● DATA EXTRACTS
★ ★ ★ ★ ★ ★ ★

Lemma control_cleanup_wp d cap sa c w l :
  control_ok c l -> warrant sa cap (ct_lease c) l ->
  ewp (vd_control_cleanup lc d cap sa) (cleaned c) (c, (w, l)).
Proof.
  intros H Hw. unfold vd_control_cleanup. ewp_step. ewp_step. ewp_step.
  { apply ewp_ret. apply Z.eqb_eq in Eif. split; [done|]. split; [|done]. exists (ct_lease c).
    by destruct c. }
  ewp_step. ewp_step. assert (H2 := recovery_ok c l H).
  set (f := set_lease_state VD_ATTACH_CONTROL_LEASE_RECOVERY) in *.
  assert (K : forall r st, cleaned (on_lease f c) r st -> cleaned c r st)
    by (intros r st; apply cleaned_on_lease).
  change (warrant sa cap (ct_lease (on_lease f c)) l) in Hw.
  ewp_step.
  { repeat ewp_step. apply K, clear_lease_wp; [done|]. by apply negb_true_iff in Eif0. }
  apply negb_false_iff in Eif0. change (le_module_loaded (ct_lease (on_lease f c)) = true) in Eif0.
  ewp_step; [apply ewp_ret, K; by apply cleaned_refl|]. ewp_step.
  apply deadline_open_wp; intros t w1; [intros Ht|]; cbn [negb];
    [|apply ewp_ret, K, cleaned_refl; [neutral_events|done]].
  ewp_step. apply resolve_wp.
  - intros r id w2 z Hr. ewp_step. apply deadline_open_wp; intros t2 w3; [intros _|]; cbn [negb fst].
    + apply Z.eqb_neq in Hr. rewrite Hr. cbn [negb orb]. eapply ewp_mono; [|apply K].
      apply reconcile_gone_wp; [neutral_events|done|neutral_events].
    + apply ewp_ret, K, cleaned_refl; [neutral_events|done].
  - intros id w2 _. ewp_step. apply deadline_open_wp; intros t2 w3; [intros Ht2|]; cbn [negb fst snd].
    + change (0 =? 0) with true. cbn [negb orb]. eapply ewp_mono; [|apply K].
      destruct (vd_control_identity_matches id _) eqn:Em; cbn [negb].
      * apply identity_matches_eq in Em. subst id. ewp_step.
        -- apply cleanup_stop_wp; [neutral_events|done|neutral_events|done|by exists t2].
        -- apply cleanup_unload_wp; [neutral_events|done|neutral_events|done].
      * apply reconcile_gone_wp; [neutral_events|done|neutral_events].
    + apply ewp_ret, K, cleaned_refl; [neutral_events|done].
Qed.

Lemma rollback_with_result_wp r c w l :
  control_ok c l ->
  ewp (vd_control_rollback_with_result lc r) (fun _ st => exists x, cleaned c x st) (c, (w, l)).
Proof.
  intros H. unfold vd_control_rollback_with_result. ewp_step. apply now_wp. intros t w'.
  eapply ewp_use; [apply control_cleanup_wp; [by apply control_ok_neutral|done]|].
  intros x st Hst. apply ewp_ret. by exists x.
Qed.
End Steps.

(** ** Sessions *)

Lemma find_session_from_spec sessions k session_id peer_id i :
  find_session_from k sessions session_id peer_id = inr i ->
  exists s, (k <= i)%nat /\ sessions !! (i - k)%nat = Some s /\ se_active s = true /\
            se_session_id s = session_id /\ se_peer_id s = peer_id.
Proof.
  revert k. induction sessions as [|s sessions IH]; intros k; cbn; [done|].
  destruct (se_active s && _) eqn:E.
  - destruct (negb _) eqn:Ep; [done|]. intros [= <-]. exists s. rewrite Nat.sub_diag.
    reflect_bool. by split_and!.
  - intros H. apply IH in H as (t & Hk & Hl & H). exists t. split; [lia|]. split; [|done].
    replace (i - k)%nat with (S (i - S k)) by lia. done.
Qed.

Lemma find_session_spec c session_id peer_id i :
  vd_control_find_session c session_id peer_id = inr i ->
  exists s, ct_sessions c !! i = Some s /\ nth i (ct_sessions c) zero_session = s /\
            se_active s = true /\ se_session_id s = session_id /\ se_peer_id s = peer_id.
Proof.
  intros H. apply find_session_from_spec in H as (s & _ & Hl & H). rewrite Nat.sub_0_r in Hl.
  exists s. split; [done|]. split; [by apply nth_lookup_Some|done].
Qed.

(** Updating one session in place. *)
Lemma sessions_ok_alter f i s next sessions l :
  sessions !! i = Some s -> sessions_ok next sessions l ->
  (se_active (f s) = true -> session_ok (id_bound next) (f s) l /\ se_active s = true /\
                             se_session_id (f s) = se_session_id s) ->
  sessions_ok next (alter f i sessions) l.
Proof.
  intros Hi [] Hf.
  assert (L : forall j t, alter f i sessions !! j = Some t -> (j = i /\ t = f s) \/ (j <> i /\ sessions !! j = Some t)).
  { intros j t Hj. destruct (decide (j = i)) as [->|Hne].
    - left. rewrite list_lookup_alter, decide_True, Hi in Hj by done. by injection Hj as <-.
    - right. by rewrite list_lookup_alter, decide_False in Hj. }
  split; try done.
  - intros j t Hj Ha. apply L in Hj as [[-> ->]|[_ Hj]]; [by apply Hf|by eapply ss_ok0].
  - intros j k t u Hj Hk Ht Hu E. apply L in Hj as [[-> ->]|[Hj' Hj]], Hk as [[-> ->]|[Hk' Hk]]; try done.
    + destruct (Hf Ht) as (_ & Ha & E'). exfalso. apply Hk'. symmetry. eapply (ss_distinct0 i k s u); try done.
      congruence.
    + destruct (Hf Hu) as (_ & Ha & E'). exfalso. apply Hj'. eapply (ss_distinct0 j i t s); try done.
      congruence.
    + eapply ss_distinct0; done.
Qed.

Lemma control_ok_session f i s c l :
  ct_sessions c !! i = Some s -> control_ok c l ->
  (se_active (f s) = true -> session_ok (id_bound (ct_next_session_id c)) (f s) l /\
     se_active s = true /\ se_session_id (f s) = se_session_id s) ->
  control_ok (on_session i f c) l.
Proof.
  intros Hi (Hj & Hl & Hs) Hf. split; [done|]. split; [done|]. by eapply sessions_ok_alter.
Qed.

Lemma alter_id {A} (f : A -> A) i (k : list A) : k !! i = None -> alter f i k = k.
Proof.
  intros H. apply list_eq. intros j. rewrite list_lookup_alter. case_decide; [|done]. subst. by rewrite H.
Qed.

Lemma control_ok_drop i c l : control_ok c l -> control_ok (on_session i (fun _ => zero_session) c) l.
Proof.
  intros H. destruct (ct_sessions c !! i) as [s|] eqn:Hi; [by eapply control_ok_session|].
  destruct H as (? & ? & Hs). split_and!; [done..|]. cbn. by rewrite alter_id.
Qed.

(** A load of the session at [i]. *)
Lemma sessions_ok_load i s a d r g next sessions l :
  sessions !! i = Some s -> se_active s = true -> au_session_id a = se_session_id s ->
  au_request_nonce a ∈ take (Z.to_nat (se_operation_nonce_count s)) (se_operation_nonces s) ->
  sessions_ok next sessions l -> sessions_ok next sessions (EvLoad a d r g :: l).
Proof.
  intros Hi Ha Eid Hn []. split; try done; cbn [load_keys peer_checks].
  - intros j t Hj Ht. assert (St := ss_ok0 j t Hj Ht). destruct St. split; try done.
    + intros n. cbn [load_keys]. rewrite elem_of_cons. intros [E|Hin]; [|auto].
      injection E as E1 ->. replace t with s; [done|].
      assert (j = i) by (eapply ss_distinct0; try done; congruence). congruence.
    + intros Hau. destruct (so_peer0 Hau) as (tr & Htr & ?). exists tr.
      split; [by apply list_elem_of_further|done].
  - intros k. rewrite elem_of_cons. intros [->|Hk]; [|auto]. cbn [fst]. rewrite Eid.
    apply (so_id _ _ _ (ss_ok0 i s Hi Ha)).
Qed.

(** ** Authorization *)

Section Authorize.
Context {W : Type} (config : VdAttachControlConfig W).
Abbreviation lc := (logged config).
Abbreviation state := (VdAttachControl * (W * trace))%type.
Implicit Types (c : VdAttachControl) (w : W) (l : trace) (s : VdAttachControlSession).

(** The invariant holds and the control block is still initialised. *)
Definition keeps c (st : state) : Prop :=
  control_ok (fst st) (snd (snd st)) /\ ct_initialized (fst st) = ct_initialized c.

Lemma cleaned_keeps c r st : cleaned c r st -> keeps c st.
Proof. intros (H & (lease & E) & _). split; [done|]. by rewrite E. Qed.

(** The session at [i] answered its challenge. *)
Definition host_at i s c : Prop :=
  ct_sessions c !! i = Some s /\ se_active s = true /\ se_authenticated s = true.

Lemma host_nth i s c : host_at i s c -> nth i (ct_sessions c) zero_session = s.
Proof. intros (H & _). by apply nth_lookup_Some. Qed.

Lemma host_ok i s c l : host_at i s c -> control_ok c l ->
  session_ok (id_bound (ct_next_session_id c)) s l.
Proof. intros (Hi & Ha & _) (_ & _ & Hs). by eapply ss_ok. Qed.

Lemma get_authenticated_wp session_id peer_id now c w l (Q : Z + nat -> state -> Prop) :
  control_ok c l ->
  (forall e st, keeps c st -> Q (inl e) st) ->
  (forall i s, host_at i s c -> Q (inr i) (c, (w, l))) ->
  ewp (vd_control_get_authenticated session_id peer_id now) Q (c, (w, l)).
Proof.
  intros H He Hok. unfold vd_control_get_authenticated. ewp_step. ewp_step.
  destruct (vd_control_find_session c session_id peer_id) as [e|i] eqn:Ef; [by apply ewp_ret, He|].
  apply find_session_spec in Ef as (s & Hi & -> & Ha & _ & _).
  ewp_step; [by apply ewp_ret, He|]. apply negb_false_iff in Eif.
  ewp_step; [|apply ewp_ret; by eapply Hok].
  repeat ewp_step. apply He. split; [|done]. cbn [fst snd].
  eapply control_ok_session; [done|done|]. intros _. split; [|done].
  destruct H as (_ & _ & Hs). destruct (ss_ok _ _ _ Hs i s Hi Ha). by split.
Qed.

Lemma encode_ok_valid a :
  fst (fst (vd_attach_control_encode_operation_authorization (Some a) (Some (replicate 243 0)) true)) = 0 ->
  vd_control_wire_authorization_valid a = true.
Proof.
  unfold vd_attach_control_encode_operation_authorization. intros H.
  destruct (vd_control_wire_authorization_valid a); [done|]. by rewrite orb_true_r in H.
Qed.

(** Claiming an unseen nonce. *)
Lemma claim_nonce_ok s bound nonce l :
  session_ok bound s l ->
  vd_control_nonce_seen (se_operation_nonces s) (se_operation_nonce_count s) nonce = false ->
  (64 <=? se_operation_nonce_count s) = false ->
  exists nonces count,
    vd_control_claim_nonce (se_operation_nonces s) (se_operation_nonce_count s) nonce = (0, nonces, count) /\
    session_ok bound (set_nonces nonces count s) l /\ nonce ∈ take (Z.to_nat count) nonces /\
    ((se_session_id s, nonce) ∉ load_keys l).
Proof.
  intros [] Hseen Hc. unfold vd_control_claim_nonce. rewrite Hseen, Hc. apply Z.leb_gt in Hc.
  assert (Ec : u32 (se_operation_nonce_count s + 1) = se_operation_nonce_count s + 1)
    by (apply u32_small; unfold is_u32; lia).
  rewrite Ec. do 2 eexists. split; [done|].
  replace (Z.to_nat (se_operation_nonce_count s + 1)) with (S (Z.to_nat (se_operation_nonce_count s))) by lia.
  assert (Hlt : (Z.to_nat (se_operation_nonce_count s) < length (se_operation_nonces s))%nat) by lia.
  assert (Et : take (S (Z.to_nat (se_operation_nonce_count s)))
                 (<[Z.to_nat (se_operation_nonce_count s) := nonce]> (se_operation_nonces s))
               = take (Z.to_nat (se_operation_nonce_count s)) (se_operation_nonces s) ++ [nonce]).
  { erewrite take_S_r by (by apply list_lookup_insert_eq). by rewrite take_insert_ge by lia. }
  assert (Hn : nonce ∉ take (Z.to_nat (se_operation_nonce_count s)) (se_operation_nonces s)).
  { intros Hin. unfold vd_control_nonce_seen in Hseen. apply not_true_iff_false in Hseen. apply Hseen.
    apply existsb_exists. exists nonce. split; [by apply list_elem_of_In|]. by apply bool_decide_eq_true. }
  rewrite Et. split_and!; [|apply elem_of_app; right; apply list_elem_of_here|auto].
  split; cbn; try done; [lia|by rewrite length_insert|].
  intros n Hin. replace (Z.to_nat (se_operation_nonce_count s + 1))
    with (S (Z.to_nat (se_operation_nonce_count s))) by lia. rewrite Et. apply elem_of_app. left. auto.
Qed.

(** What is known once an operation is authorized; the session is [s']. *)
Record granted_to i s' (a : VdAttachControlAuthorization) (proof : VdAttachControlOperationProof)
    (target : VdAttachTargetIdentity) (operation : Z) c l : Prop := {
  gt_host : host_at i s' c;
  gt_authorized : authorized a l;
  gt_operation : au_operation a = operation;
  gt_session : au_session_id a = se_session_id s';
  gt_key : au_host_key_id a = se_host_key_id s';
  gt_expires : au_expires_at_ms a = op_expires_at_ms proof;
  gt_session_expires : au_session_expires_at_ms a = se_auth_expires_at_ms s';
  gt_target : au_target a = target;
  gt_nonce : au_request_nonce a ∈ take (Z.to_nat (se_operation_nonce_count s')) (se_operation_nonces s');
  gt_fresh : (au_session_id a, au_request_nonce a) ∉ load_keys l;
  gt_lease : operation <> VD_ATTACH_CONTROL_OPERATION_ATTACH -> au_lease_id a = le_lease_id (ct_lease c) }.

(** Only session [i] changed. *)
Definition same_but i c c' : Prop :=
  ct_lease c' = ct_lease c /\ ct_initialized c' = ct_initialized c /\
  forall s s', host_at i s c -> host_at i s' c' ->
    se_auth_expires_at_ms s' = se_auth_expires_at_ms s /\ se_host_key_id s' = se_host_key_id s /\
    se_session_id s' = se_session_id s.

★ ★ ★ ★ ★ ★ ★

● WHAT YOU WILL DO
Copy out only the lines above from the one with "reflect_bool. by split_and!." to the one with "exists s, ct_sessions", inclusive, exactly as they stand.

● EXERCISE RESULT
    reflect_bool. by split_and!.
  - intros H. apply IH in H as (t & Hk & Hl & H). exists t. split; [lia|]. split; [|done].
    replace (i - k)%nat with (S (i - S k)) by lia. done.
Qed.

Lemma find_session_spec c session_id peer_id i :
  vd_control_find_session c session_id peer_id = inr i ->
  exists s, ct_sessions c !! i = Some s /\ nth i (ct_sessions c) zero_session = s /\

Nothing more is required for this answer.